Ioanid makes vivid portrayals of the inmates he met in detention centers, from simple peasants who opposed the nationalization process, to former members of the historical parties. He describes citizens who were unfortunate enough to have an unhealthy origin, or make an out-of-place remark towards the communist leadership, to Iron Guard members, all victims of the communist purging machine.

===1952. Jilava Prison===
In early October 1952, Ioanid was moved from Pitești to Jilava Prison. The transport train arrived once in a while, and it was many times the case that those transported were crowded in the small compartments: "When they started pushing the ninth prisoner, we were downright crushed, barely able to breathe. [...] The highest price for closing the door was paid by the ones positioned closest [...] they were savagely beaten with clubs and fists. Blood was all over their faces". On arrival in Bucharest, they spent one night in the common-law designated prison of Văcărești, before being moved to the prison in Jilava.
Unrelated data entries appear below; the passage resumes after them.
(* ===== verification/Context.v ===== *)
(** [pureflow-core], execution contexts and the cancellation signal
    (src/crates/pureflow-core/src/context.rs) and lifecycle events
    (src/crates/pureflow-core/src/lifecycle.rs).

    A [CancellationToken] is an [Arc] to a mutex-protected request, shared by
    every clone of the token, of the handle and of the contexts that carry it.
    The model keeps the signals in a store and a token is the index of its
    signal, so that clones alias the same cell; each operation is one critical
    section of the mutex, whose poisoning the source ignores. *)

From Stdlib Require Import Lia.
From S2P Require Import Prelude RustStr BTree Types.

Module ExecutionAttempt.
(** [NonZeroU32]. *)
Record ExecutionAttempt : Set := new { value : positive }.
Definition first : ExecutionAttempt := new 1.
Definition get (a : ExecutionAttempt) : N := Npos (value a).
End ExecutionAttempt.
Notation ExecutionAttempt := ExecutionAttempt.ExecutionAttempt.

Module ExecutionMetadata.
Record ExecutionMetadata : Set :=
  new { execution_id : ExecutionId; attempt : ExecutionAttempt }.
Definition first_attempt (execution_id : ExecutionId) : ExecutionMetadata :=
  new execution_id ExecutionAttempt.first.
End ExecutionMetadata.
Notation ExecutionMetadata := ExecutionMetadata.ExecutionMetadata.

Module CancellationRequest.
Record CancellationRequest : Set := new { reason : rstr }.
End CancellationRequest.
Notation CancellationRequest := CancellationRequest.CancellationRequest.

#[export] Instance ExecutionAttempt_eq_dec : EqDecision ExecutionAttempt.
Proof. solve_decision. Defined.
#[export] Instance ExecutionMetadata_eq_dec : EqDecision ExecutionMetadata.
Proof. solve_decision. Defined.
#[export] Instance CancellationRequest_eq_dec : EqDecision CancellationRequest.
Proof. solve_decision. Defined.

Module CancellationState.
Inductive CancellationState : Set :=
| Active
| Requested (request : CancellationRequest).
Definition is_requested (s : CancellationState) : bool :=
  match s with Requested _ => true | Active => false end.
End CancellationState.
Notation CancellationState := CancellationState.CancellationState.

#[export] Instance CancellationState_eq_dec : EqDecision CancellationState.
Proof. solve_decision. Defined.

(** The store of signals: what each [Arc<CancellationSignal>] holds. *)
Notation signals := (list (option CancellationRequest)).

Module CancellationToken.
Record CancellationToken : Set := mk { signal : nat }.

Definition active (s : signals) : CancellationToken * signals :=
  (mk (length s), s ++ [None]).

Definition request (s : signals) (t : CancellationToken) : option CancellationRequest :=
  match s !! signal t with Some r => r | None => None end.

Definition state (s : signals) (t : CancellationToken) : CancellationState :=
  match request s t with
  | None => CancellationState.Active
  | Some request => CancellationState.Requested request
  end.

Definition is_cancelled (s : signals) (t : CancellationToken) : bool :=
  bool_decide (is_Some (request s t)).

Definition request_cancellation (s : signals) (t : CancellationToken)
    (req : CancellationRequest) : bool * signals :=
  match request s t with
  | Some _ => (false, s)
  | None => (true, <[signal t := Some req]> s)
  end.

Definition cancelled (s : signals) (req : CancellationRequest) : CancellationToken * signals :=
  let (token, s) := active s in
  let (_first_request, s) := request_cancellation s token req in
  (token, s).

(** [impl PartialEq]: by current request, not by identity. *)
Definition eq (s : signals) (a b : CancellationToken) : bool :=
  bool_decide (request s a = request s b).
End CancellationToken.
Notation CancellationToken := CancellationToken.CancellationToken.

Module CancellationHandle.
Record CancellationHandle : Set := mk { token : CancellationToken }.

Definition new (s : signals) : CancellationHandle * signals :=
  let (token, s) := CancellationToken.active s in (mk token, s).

Definition cancel (s : signals) (h : CancellationHandle) (req : CancellationRequest) :
    bool * signals :=
  CancellationToken.request_cancellation s (token h) req.

Definition is_cancelled (s : signals) (h : CancellationHandle) : bool :=
  CancellationToken.is_cancelled s (token h).
Definition request (s : signals) (h : CancellationHandle) : option CancellationRequest :=
  CancellationToken.request s (token h).
End CancellationHandle.
Notation CancellationHandle := CancellationHandle.CancellationHandle.

#[export] Instance CancellationToken_eq_dec : EqDecision CancellationToken.
Proof. solve_decision. Defined.

Module NodeContext.
Record NodeContext : Set := mk {
  workflow_id : WorkflowId;
  node_id : NodeId;
  execution : ExecutionMetadata;
  cancellation_token : CancellationToken;
}.

Definition new (s : signals) (workflow_id : WorkflowId) (node_id : NodeId)
    (execution : ExecutionMetadata) : NodeContext * signals :=
  let (token, s) := CancellationToken.active s in
  (mk workflow_id node_id execution token, s).

Definition with_cancellation_token (c : NodeContext) (token : CancellationToken) : NodeContext :=
  mk (workflow_id c) (node_id c) (execution c) token.

Definition with_cancellation (s : signals) (c : NodeContext) (req : CancellationRequest) :
    NodeContext * signals :=
  let (token, s) := CancellationToken.cancelled s req in (with_cancellation_token c token, s).

Definition cancellation (s : signals) (c : NodeContext) : CancellationState :=
  CancellationToken.state s (cancellation_token c).
Definition is_cancelled (s : signals) (c : NodeContext) : bool :=
  CancellationToken.is_cancelled s (cancellation_token c).
End NodeContext.
Notation NodeContext := NodeContext.NodeContext.

#[export] Instance NodeContext_eq_dec : EqDecision NodeContext.
Proof. solve_decision. Defined.

(** ** Lifecycle events *)

Module LifecycleEventKind.
Inductive LifecycleEventKind : Set :=
| NodeScheduled
| NodeStarted
| NodeCompleted
| NodeFailed
| NodeCancelled.
End LifecycleEventKind.
Notation LifecycleEventKind := LifecycleEventKind.LifecycleEventKind.

#[export] Instance LifecycleEventKind_eq_dec : EqDecision LifecycleEventKind.
Proof. solve_decision. Defined.

Module LifecycleEvent.
Record LifecycleEvent : Set := new { kind : LifecycleEventKind; context : NodeContext }.
End LifecycleEvent.
Notation LifecycleEvent := LifecycleEvent.LifecycleEvent.

#[export] Instance LifecycleEvent_eq_dec : EqDecision LifecycleEvent.
Proof. solve_decision. Defined.

(** ** Sequences of requests *)

(** The calls of [cancel] on any handles, in the order they take the locks:
    what each returned, and the signals afterwards. *)
Fixpoint cancel_all (s : signals) (calls : list (CancellationHandle * CancellationRequest)) :
    list bool * signals :=
  match calls with
  | [] => ([], s)
  | (h, req) :: calls =>
      let (first, s) := CancellationHandle.cancel s h req in
      let (rest, s) := cancel_all s calls in
      (first :: rest, s)
  end.

Definition calls_on (t : CancellationToken)
    (calls : list (CancellationHandle * CancellationRequest)) : list CancellationRequest :=
  (filter (λ c, CancellationHandle.token c.1 = t) calls).*2.

Lemma request_cancellation_request s t t' req :
  CancellationToken.signal t < length s →
  CancellationToken.request (CancellationToken.request_cancellation s t req).2 t' =
  if decide (t' = t) then
    match CancellationToken.request s t with Some r => Some r | None => Some req end
  else CancellationToken.request s t'.
Proof.
  intros Ht. unfold CancellationToken.request_cancellation.
  destruct (CancellationToken.request s t) eqn:Hr; simpl.
  - case_decide; congruence.
  - unfold CancellationToken.request in *. case_decide as Hd.
    + subst. by rewrite list_lookup_insert_eq.
    + rewrite list_lookup_insert_ne; [done|]. destruct t, t'; simpl in *; congruence.
Qed.

Lemma request_cancellation_length s t req :
  length (CancellationToken.request_cancellation s t req).2 = length s.
Proof.
  unfold CancellationToken.request_cancellation. destruct (CancellationToken.request s t); simpl;
    [done|by rewrite length_insert].
Qed.

Lemma cancel_all_request s calls t :
  Forall (λ c, CancellationToken.signal (CancellationHandle.token c.1) < length s) calls →
  CancellationToken.request (cancel_all s calls).2 t =
  match CancellationToken.request s t with Some r => Some r | None => head (calls_on t calls) end.
Proof.
  revert s. induction calls as [|[h req] calls IH]; intros s Hv.
  - simpl. by destruct (CancellationToken.request s t).
  - apply Forall_cons in Hv as [Hh Hv]. unfold calls_on. rewrite filter_cons. simpl in *.
    pose proof (request_cancellation_length s (CancellationHandle.token h) req) as Hlen.
    pose proof (request_cancellation_request s (CancellationHandle.token h) t req Hh) as Hreq.
    unfold CancellationHandle.cancel in *.
    destruct (CancellationToken.request_cancellation s (CancellationHandle.token h) req) as [b s'].
    simpl in *. specialize (IH s'). rewrite Hlen, Hreq in IH. specialize (IH Hv).
    destruct (cancel_all s' calls). simpl in *. rewrite IH.
    destruct (decide (t = CancellationHandle.token h)) as [->|Hne].
    + rewrite decide_True by done. by destruct (CancellationToken.request s _).
    + by rewrite decide_False by congruence.
Qed.

(** C22. First request wins, for every interleaving of requests through any
    handles: a signal that already holds a request keeps it, otherwise it ends
    up with the first request made on it and with none if there was none; all
    clones of a token see the same state, and [cancel] reports [true] to
    exactly the call that recorded the request. *)
Theorem first_cancellation_wins (s : signals)
  (calls : list (CancellationHandle * CancellationRequest))
  (Hvalid : Forall (λ c, CancellationToken.signal (CancellationHandle.token c.1) < length s) calls) :
  (∀ t, CancellationToken.request (cancel_all s calls).2 t =
     match CancellationToken.request s t with
     | Some r => Some r
     | None => head (calls_on t calls)
     end)
  ∧ (∀ i h req, calls !! i = Some (h, req) →
       (cancel_all s calls).1 !! i =
       Some (bool_decide (CancellationHandle.request s h = None
               ∧ calls_on (CancellationHandle.token h) (take i calls) = []))).
Proof.
  split; [intros t; by apply cancel_all_request|].
  revert s Hvalid. induction calls as [|[h0 req0] calls IH]; intros s Hv i h req Hi; [done|].
  apply Forall_cons in Hv as [Hh Hv]. simpl in Hh.
  pose proof (request_cancellation_length s (CancellationHandle.token h0) req0) as Hlen.
  pose proof (λ t', request_cancellation_request s (CancellationHandle.token h0) t' req0 Hh) as Hreq.
  cbn [cancel_all]. unfold CancellationHandle.cancel.
  destruct (CancellationToken.request_cancellation s (CancellationHandle.token h0) req0)
    as [b s'] eqn:Hc. simpl in Hlen, Hreq.
  specialize (IH s'). rewrite Hlen in IH. specialize (IH Hv).
  destruct (cancel_all s' calls) as [bs s'']. simpl in *.
  destruct i as [|i]; simpl in *.
  - simplify_eq. f_equal. unfold CancellationHandle.request, CancellationToken.request_cancellation in *.
    destruct (CancellationToken.request s _); simplify_eq;
      [by rewrite bool_decide_eq_false_2 by naive_solver|by rewrite bool_decide_eq_true_2].
  - rewrite (IH i h req Hi). f_equal. apply bool_decide_ext.
    unfold CancellationHandle.request. rewrite Hreq.
    unfold calls_on. rewrite filter_cons. simpl.
    destruct (decide (CancellationHandle.token h = CancellationHandle.token h0)) as [E|E].
    + rewrite decide_True by done. rewrite E.
      destruct (CancellationToken.request s _); naive_solver.
    + rewrite decide_False by congruence. done.
Qed.

Lemma first_cancellation_wins_witness :
  let h0 := CancellationHandle.mk (CancellationToken.mk 0) in
  let h1 := CancellationHandle.mk (CancellationToken.mk 1) in
  let stop r := CancellationRequest.new (lit r) in
  CancellationToken.request
    (cancel_all [None; None] [(h1, stop "a"); (h0, stop "b"); (h1, stop "c")]).2
    (CancellationToken.mk 1) = Some (stop "a"%string).
Proof.
  simpl. apply (first_cancellation_wins [None; None]
    [(CancellationHandle.mk (CancellationToken.mk 1), CancellationRequest.new (lit "a"));
     (CancellationHandle.mk (CancellationToken.mk 0), CancellationRequest.new (lit "b"));
     (CancellationHandle.mk (CancellationToken.mk 1), CancellationRequest.new (lit "c"))]).
  repeat constructor.
Defined.
(* ===== verification/MetadataJson.v ===== *)
(** The JSON projection of metadata records
    ([metadata_record_to_json_value], src/crates/pureflow-core/src/metadata.rs),
    and that it loses nothing an observer could compare. *)

From Stdlib Require Import Lia.
From S2P Require Import Prelude RustStr BTree Types Workflow Capability Errors Json Context Message Metadata.

Definition lifecycle_event_kind_label (k : LifecycleEventKind) : rstr :=
  match k with
  | LifecycleEventKind.NodeScheduled => lit "node_scheduled"
  | LifecycleEventKind.NodeStarted => lit "node_started"
  | LifecycleEventKind.NodeCompleted => lit "node_completed"
  | LifecycleEventKind.NodeFailed => lit "node_failed"
  | LifecycleEventKind.NodeCancelled => lit "node_cancelled"
  end.

Definition error_visibility_label (v : ErrorVisibility) : rstr :=
  match v with
  | ErrorVisibility.User => lit "user"
  | ErrorVisibility.Internal => lit "internal"
  end.

Definition retry_disposition_label (d : RetryDisposition) : rstr :=
  match d with
  | RetryDisposition.Never => lit "never"
  | RetryDisposition.Safe => lit "safe"
  | RetryDisposition.Unknown => lit "unknown"
  end.

Section projection.
Context `{J : JsonNumber}.

Notation str := Value.String.
Notation obj := Value.object.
"Straight from the entrance, the spectacle proved worthy of Dante's Inferno. A staircase with a seemingly endless number of steps. On each of the first seven–eight steps, on both left and right, there was a bucket, some on the verge of, some already overflowing all over the stairs, all the way down, forming an ooze of feces and urine. The stink was awful. I shall not say unbearable, since that would not be true. Not only we bore it, but after a few hours we did not even notice it anymore. Alongside almost every bucket there was a prisoner, satisfying his needs, one way or the other, either in, either aside. They looked terrible: most were weak with their heads shaved, all having their clothes torn apart and patched as I have never seen before, not even on beggars. The dim light, hanging above the staircase, gave the surroundings an eerie look".
— Ion Ioanid, Închisoarea noastră cea de toate zilele. Vol. I, p. 56

Ioanid's first Jilava stage lasted about six weeks. At the time of his stay "...commander in chief was captain Maromet. Of Gagauz origin, heavily stuttering, he was famous for his cruelty and sadism. Personally beating the inmates, his favourite torture was that, during summer, he had the windows of the overcrowded cells nailed closed, until, because of heat exhaustion and lack of air, people started to faint". In the middle of November, he was assigned to a batch of 150 prisoners that were to be transferred to a new labor camp at the Cavnic mine, in Maramureș County. The requirements for the lot were such that the prisoners would be capable of hard mine work: they had to be younger than 35, healthy and with convictions exceeding 15 years. However, in the end, the numbers had to be completed with men crippled and up to 60 years old.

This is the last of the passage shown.